Publications by Year: 2021


Doron M, Mozannar H, Sontag D, Caicedo JC. Machine Teaching with Generative Models for Human Learning. In: The International Conference on Machine Learning. 2021.

Experimental scientists face an increasingly difficult challenge: while technological advances allow for the collection of larger and higher quality datasets, computational methods to better understand and make new discoveries in the data lag behind. Existing explainable AI and interpretability methods for machine learning focus on better understanding model decisions, rather than understanding the data itself. In this work, we tackle a specific task that can aid experimental scientists in the era of big data: given a large dataset of annotated samples divided into different classes, how can we best teach human researchers what is the difference between the classes? To accomplish this, we develop a new framework combining machine teaching and generative models that generates a small set of synthetic teaching examples for each class. This set will aim to contain all the information necessary to distinguish between the classes. To validate our framework, we perform a human study in which human subjects learn how to classify various datasets using a small teaching set generated by our framework as well as several subset selection algorithms.

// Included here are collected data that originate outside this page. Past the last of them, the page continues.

(** X12.  Every mesh of a parse is a connected polyline: each of its
    segments starts at the vertex at which the segment before it ended
    (vertex 2i+1 equals vertex 2i+2).  Between two deposition moves of one
    mesh only lines that do not move the head can occur. *)
Theorem X12_meshes_are_connected_polylines (self : GcodeImporter)
    (cs : list (Z * GcodeLine)) (sz : string) :
  Forall (fun m => connected (mVertices m)) (ReadGcodeCommands self cs)
  /\ Forall (fun m => connected (mVertices m)) (snd (ReadGcodeFile self sz)).
Proof.
  assert (R : forall cs0,
             Forall (fun m => connected (mVertices m)) (ReadGcodeCommands self cs0)).
  { intros cs0. unfold ReadGcodeCommands, finish.
    assert (N0 : forall a : aiVector3D,
               nth_error (positions Builder_empty)
                 (List.length (positions Builder_empty) - 1) = Some a ->
               a = m_pos self) by (intros a Ha; discriminate).
    destruct (run_connected cs0 self Builder_empty connected_nil
                (ex_intro _ 0%nat eq_refl) N0 (Forall_nil _)) as [C M].
    set (st := run_commands (self, Builder_empty) cs0) in *.
    unfold CreateMesh. destruct (positions (snd st)) as [|p ps]; [exact M|].
    cbn [meshes]. apply Forall_app; split; [exact M|].
    constructor; [|constructor]. cbn [mVertices]. now apply connected_map. }
  split; [apply R|]. rewrite ReadGcodeFile_commands. apply R.
Qed.

(** ** The scene *)

Lemma to_string_injective (a b : nat) : to_string a = to_string b -> a = b.
Proof.
  unfold to_string; intros E.
  apply (f_equal DecimalString.NilEmpty.uint_of_string) in E.
  rewrite !DecimalString.NilEmpty.usu in E. injection E as E.
  apply (f_equal Nat.of_uint) in E.
  now rewrite !DecimalNat.Unsigned.of_to in E.
Qed.

Lemma CreateMesh_scene_step (self : GcodeImporter) (s : SceneBuilder) :
  scene_in_step s ->
  scene_in_step (CreateMesh_scene self s)
  /\ buffers (CreateMesh_scene self s) = CreateMesh self (buffers s).
Proof.
  intros [Hn Hd]. unfold CreateMesh_scene, CreateMesh.
  destruct (positions (buffers s)) as [|p ps] eqn:Hp;
    [split; [split; assumption | reflexivity]|].
  cbn [buffers mesh_names nodes]. split; [|reflexivity].
  unfold scene_in_step; cbn [buffers mesh_names nodes meshes].
  rewrite length_app; cbn [List.length].
  replace (List.length (meshes (buffers s)) + 1)%nat
    with (S (List.length (meshes (buffers s)))) by lia.
  rewrite seq_S, !map_app, <- Hn, <- Hd. split; reflexivity.
Qed.

Lemma on_move_scene_step (self : GcodeImporter) (s : SceneBuilder)
    (pos : aiVector3D) (move : GcodeMove) :
  scene_in_step s ->
  scene_in_step (snd (on_move_scene self s pos move))
  /\ buffers (snd (on_move_scene self s pos move))
     = snd (on_move self (buffers s) pos move)
  /\ fst (on_move_scene self s pos move) = fst (on_move self (buffers s) pos move).
Proof.
  intros S. destruct move.
  - unfold on_move_scene, on_move; cbn [fst snd buffers].
    destruct S as [Hn Hd].
    split; [split; cbn [buffers mesh_names nodes]; assumption|].
    split; reflexivity.
  - unfold on_move_scene, on_move; cbn [fst snd].
    destruct (CreateMesh_scene_step self s S) as [S1 B1].
    split; [exact S1|]. split; [exact B1 | reflexivity].
  - unfold on_move_scene. rewrite extrusion_builder; cbn [fst snd buffers].
    split; [|now split]. destruct S as [Hn Hd].
    split; cbn [buffers mesh_names nodes meshes]; assumption.
Qed.

Lemma GcodeCommand_scene_eq (self : GcodeImporter) (s : SceneBuilder)
    (c : Z * GcodeLine) :
  GcodeCommand_scene (self, s) c
  = on_move_scene
      (fst (fst (ReadGcodeMove_switch self (fst c) (snd c) (m_pos self))))
      s
      (snd (fst (ReadGcodeMove_switch self (fst c) (snd c) (m_pos self))))
      (move_of self c).
Proof.
  unfold GcodeCommand_scene, move_of; cbn [fst snd].
  now destruct (ReadGcodeMove_switch _ _ _ _) as [[self1 pos1] move].
Qed.

Lemma run_scene_step (cs : list (Z * GcodeLine)) (self : GcodeImporter)
    (s : SceneBuilder) :
  scene_in_step s ->
  let st := fold_left GcodeCommand_scene cs (self, s) in
  scene_in_step (snd st)
  /\ (fst st, buffers (snd st)) = run_commands (self, buffers s) cs.
Proof.
  revert self s; induction cs as [|c cs IH]; intros self s S; cbv zeta;
    [now split|].
  unfold run_commands; cbn [fold_left].
  rewrite GcodeCommand_eq, GcodeCommand_scene_eq.
  set (r := ReadGcodeMove_switch self (fst c) (snd c) (m_pos self)).
  destruct (on_move_scene_step (fst (fst r)) s (snd (fst r)) (move_of self c) S)
    as [S1 [B1 F1]].
  destruct (on_move_scene (fst (fst r)) s (snd (fst r)) (move_of self c))
    as [self1 s1]; cbn [fst snd] in *.
  destruct (on_move (fst (fst r)) (buffers s) (snd (fst r)) (move_of self c))
    as [self2 b2]; cbn [fst snd] in *. subst self2 b2.
  exact (IH self1 s1 S1).
Qed.

Lemma nth_error_map_seq {A : Type} (f : nat -> A) (n i : nat) :
  (i < n)%nat -> nth_error (map f (seq 0 n)) i = Some (f i).
Proof.
  intros H. rewrite nth_error_map.
  rewrite (nth_error_nth' (seq 0 n) 0%nat) by (rewrite length_seq; exact H).
  now rewrite seq_nth.
Qed.

(** X13.  The scene [ReadGcodeFile] leaves holds the meshes of the parse,
    and its nodes and mesh names run in step with them: there are as many
    child nodes as meshes, the i-th node refers to exactly one mesh, mesh i
    (so every node's mesh index is in range), the i-th mesh is named by the
    decimal numeral of i (so the names are pairwise distinct), and the root
    node is named G. *)
Theorem X13_scene_nodes_match_meshes (self : GcodeImporter)
    (cs : list (Z * GcodeLine)) :
  let sc := ReadGcodeScene self cs in
  mMeshes_scene sc = ReadGcodeCommands self cs
  /\ mNumMeshes_scene sc = List.length (ReadGcodeCommands self cs)
  /\ mNumChildren sc = mNumMeshes_scene sc
  /\ List.length (mMeshNames sc) = mNumMeshes_scene sc
  /\ mRootName sc = "G"%string
  /\ (forall i : nat, (i < mNumMeshes_scene sc)%nat ->
        nth_error (mChildren sc) i = Some (mkNode 1 [i])
        /\ nth_error (mMeshNames sc) i = Some (to_string i))
  /\ NoDup (mMeshNames sc).
Proof.
  cbv zeta. unfold ReadGcodeScene, ReadGcodeCommands, finish.
  assert (S0 : scene_in_step SceneBuilder_empty) by (split; reflexivity).
  destruct (run_scene_step cs self SceneBuilder_empty S0) as [S1 E1].
  cbv zeta in S1, E1. cbn [SceneBuilder_empty buffers] in E1.
  set (st := fold_left GcodeCommand_scene cs (self, SceneBuilder_empty)) in *.
  destruct (CreateMesh_scene_step (fst st) (snd st) S1) as [[Hn Hd] B].
  rewrite <- E1; cbn [fst snd].
  cbn [mMeshes_scene mNumMeshes_scene mNumChildren mMeshNames mRootName mChildren].
  rewrite Hn, Hd, B, !length_map, !length_seq.
  do 5 (split; [reflexivity|]). split.
  - intros i Hi. split.
    + now apply (nth_error_map_seq (fun j => mkNode 1 [j])).
    + now apply (nth_error_map_seq to_string).
  - apply NoDup_map_NoDup_ForallPairs; [|apply seq_NoDup].
    intros a b _ _. apply to_string_injective.
Qed.

(** ** The tokenizer within the buffer *)







(** ** Where [ReadGcodeLine] leaves the cursor *)

Lemma in_fields_nat (c : ascii) :
  nat_of_ascii c <> 13%nat -> nat_of_ascii c <> 10%nat ->
  nat_of_ascii c <> 0%nat -> nat_of_ascii c <> 12%nat ->
  nat_of_ascii c <> 59%nat -> in_fields c = true.
Proof.
  intros H13 H10 H0 H12 H59.
  unfold in_fields, IsLineEnd, IsComment, is_char.
  apply Nat.eqb_neq in H13, H10, H0, H12, H59.
  now rewrite H13, H10, H0, H12, H59.
Qed.

Lemma is_char_in_fields (c : ascii) (n : nat) :
  is_char c n = true ->
  n <> 13%nat -> n <> 10%nat -> n <> 0%nat -> n <> 12%nat -> n <> 59%nat ->
  in_fields c = true.
Proof.
  unfold is_char. intros E. apply Nat.eqb_eq in E. subst n. apply in_fields_nat.
Qed.

Lemma IsSpace_in_fields (c : ascii) : IsSpace c = true -> in_fields c = true.
Proof.
  unfold IsSpace. intros H. apply orb_true_iff in H as [H|H];
    apply (is_char_in_fields c _ H); discriminate.
Qed.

We show that while generated samples succeed in teaching humans better than chance, subset selection methods (such as k-centers or forgettable events) succeed better in this task, suggesting that real samples might be better suited than realistic generative samples. We suggest several ideas for improving human teaching using machine learning.

Caicedo J, Moshkov N, Becker T, Yang K, Horvath P, Dančik V, Wagner BK, Clemons P, Singh S, Carpenter AE. Predicting compound activity from phenotypic profiles and chemical structures. bioRxiv. 2021.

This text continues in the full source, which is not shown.